Using mostly short entries organized from A to Z, many of which are cross-referenced, Rosenthal captures in wonderful and episodic detail the moments, observations, and emotions that comprise a contemporary life. Start anywhere—preferably at the beginning—and see how one young woman’s alphabetized existence can open up and define the world in new and unexpected ways.

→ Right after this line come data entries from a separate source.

Lemma skip_while_all p s : Forall (fun c => p c = true) (fst (skip_while p s)).
Proof.
  induction s as [|c s IH]; cbn; [done|]. destruct (p c) eqn:E; [|done].
  destruct (skip_while p s). cbn in *. by constructor.
Qed.
Lemma number_nonneg ds : Forall (fun c => is_digit c = true) ds -> 0 <= number ds.
Proof.
  intros Hd. unfold number. assert (H : forall n, 0 <= n -> 0 <= foldl (fun n c => n * 10 + (b2z c - 48)) n ds).
  { induction Hd as [|c ds Hc _ IH]; intros n Hn; cbn; [done|]. apply IH.
    unfold is_digit in Hc. apply andb_true_iff in Hc as [Hc _]. apply Z.leb_le in Hc. lia. }
  by apply H.
Qed.
Lemma safe_atov_range s n : safe_atov s = Some n -> 0 <= n.
Proof.
  unfold safe_atov. destruct (skip_while is_space s) as [_ s1]. destruct (match s1 with [] => _ | _ => _ end) as [neg s2].
  pose proof (skip_while_all is_digit s2) as Hd. destruct (skip_while is_digit s2) as [ds rest]. cbn in Hd.
  destruct (_ || _); [done|]. case_bool_decide; [|done]. intros [= <-].
  destruct neg; [apply u32_range|by apply number_nonneg].
Qed.

(** The table of masks *)
Lemma mask_values_spec k : 0 <= k <= 32 -> mask_values !! Z.to_nat k = Some (entry_mask k).
Proof.
  intros H. assert (Hall : forallb (fun n => bool_decide (mask_values !! n = Some (entry_mask (Z.of_nat n))))
    (seq 0 33) = true) by (vm_compute; reflexivity).
  rewrite forallb_forall in Hall. specialize (Hall (Z.to_nat k)). rewrite Z2Nat.id in Hall by lia.
  eapply bool_decide_eq_true_1. apply Hall, in_seq. lia.
Qed.

Section Spec.
Context (make_address_v4 : bytes -> option Z).

Definition address_of (s : bytes) : option Z :=
  match make_address_v4 s with Some a => if a =? 0 then None else Some a | None => None end.
(** The entry of a line: spaces do not count *)
Definition entry_of (line : bytes) : option entry :=
  let line := List.filter (fun c => negb (b2z c =? 32)) line in
  match find_slash line with
  | None => if bool_decide (line = []) then None else Single <$> address_of line
  | Some pos =>
    a ← address_of (take pos line);
    mask ← safe_atov (drop (pos + 1) line);
    if bool_decide (1 <= mask <= 32) then Some (Net mask a) else None
  end.

(** The matcher that has read the entries, in this order *)
Record holds (m : matcher) (es : list entry) : Prop := {
  h_ips : ips m ≡ₚ singles es;
  h_nets : forall k, default [] (subnet m !! k) = nets k es;
  h_valid : Forall valid es;
  h_keys : forall k, is_Some (subnet m !! k) -> 1 <= k <= 32
}.

Lemma holds_new : holds new_matcher [].
Proof. split; [done|done|constructor|]. intros k [? H]. done. Qed.

Lemma holds_single m es a : holds m es -> holds (m <| ips ::= fun l => l ++ [a] |>) (es ++ [Single a]).
Proof.
  intros [H1 H2 H3 H4]. split; cbn; [| |by apply Forall_app_2; [|constructor]|done].
  - unfold singles. rewrite omap_app. cbn. by rewrite H1.
  - intros k. unfold nets. rewrite omap_app. cbn. rewrite app_nil_r. apply H2.
Qed.
Lemma holds_net m es mask a : 1 <= mask <= 32 -> holds m es ->
  holds (m <| subnet ::= fun s =>
    match s !! mask with None => <[mask := [a]]> s | Some l => <[mask := l ++ [a]]> s end |>)
    (es ++ [Net mask a]).
Proof.
  intros Hm [H1 H2 H3 H4]. split; cbn.
  - unfold singles. rewrite omap_app. cbn. by rewrite app_nil_r.
  - intros k. unfold nets. rewrite omap_app. cbn. pose proof (H2 k) as Hk. unfold nets in Hk. rewrite <- Hk.
    destruct (Z.eqb_spec mask k) as [->|Hne].
    + destruct (subnet m !! k); by rewrite lookup_insert_eq.
    + rewrite app_nil_r. destruct (subnet m !! mask); by rewrite lookup_insert_ne.
  - by apply Forall_app_2; [|repeat constructor; cbn; lia].
  - intros k. destruct (decide (mask = k)) as [<-|Hne]; [by intros _|].
    intros Hk. apply H4. by destruct (subnet m !! mask); rewrite lookup_insert_ne in Hk.
Qed.

Lemma load_line_spec m es c line :
  holds m es -> exists m', load_line make_address_v4 m c line = (m', c + zlen (option_list (entry_of line))) /\
    holds m' (es ++ option_list (entry_of line)).
Proof.
  intros H. unfold load_line, entry_of, get_ip_value. set (l := List.filter _ _).
  assert (Hnone : exists m', (m, c) = (m', c + zlen (@nil entry)) /\ holds m' (es ++ [])).
  { exists m. rewrite app_nil_r, Z.add_0_r. done. }
  case_bool_decide as El; [by rewrite El|]. destruct (find_slash l) as [pos|]; unfold address_of.
  - destruct (make_address_v4 _) as [a|]; [cbn|done]. destruct (Z.eqb_spec a 0); [done|cbn].
    destruct (safe_atov _) as [mask|] eqn:Es; [cbn|done]. apply safe_atov_range in Es.
    destruct (Z.eqb_spec mask 0), (Z.ltb_spec 32 mask); cbn; case_bool_decide; try done; try lia.
    eexists. split; [done|]. apply holds_net; [lia|done].
  - destruct (make_address_v4 _) as [a|]; [cbn|done]. destruct (Z.eqb_spec a 0); [done|cbn].
    eexists. split; [done|]. by apply holds_single.
Qed.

An ordinary life, perhaps, but an extraordinary book.
PUBLISHERS WEEKLY
Rosenthal likes lists: of low points in her life, codes that people memorize, sounds that seem loud though they're actually quiet. She loves inadvertently mysterious signs, like this public restroom gem: " PLEASE DO NOT FLUSH EXCESSIVE AMOUNTS OF TOILET PAPER OR SHOES DOWN THE TOILET. THANK YOU." She's collected some wonderful words like "flahoolick"(meaning generous and expansive) and "wabi-sabi" (which seamlessly fuses two moods), as well as some pairs of oddly similar words like applause and applesauce. But what to do with all this trivia? Why, frame it all around some lists of childhood memories and career milestones, alphabetize it and voil she's assembled something like a memoir. Rosenthal warns readers that her life has not been extraordinary in the least she hasn't "survived against all odds," recovered from any addictions or been a genius, misunderstood or otherwise. Not only does she consider her life "ordinary" (actually, she's worked for ad agencies, written a few books and worked for several public radio stations), but her preoccupations are with the entirely mundane: breaking appliances, leaving messages on answering machines, loading dishwashers, loving Q-tips. Browse this "encyclopedia" in any bookstore, and it looks too cute to resist, especially with its coy, reference book type illustrations. Whether it remains endearing once it's home depends on how fascinating people find someone else's somewhat ordinary life.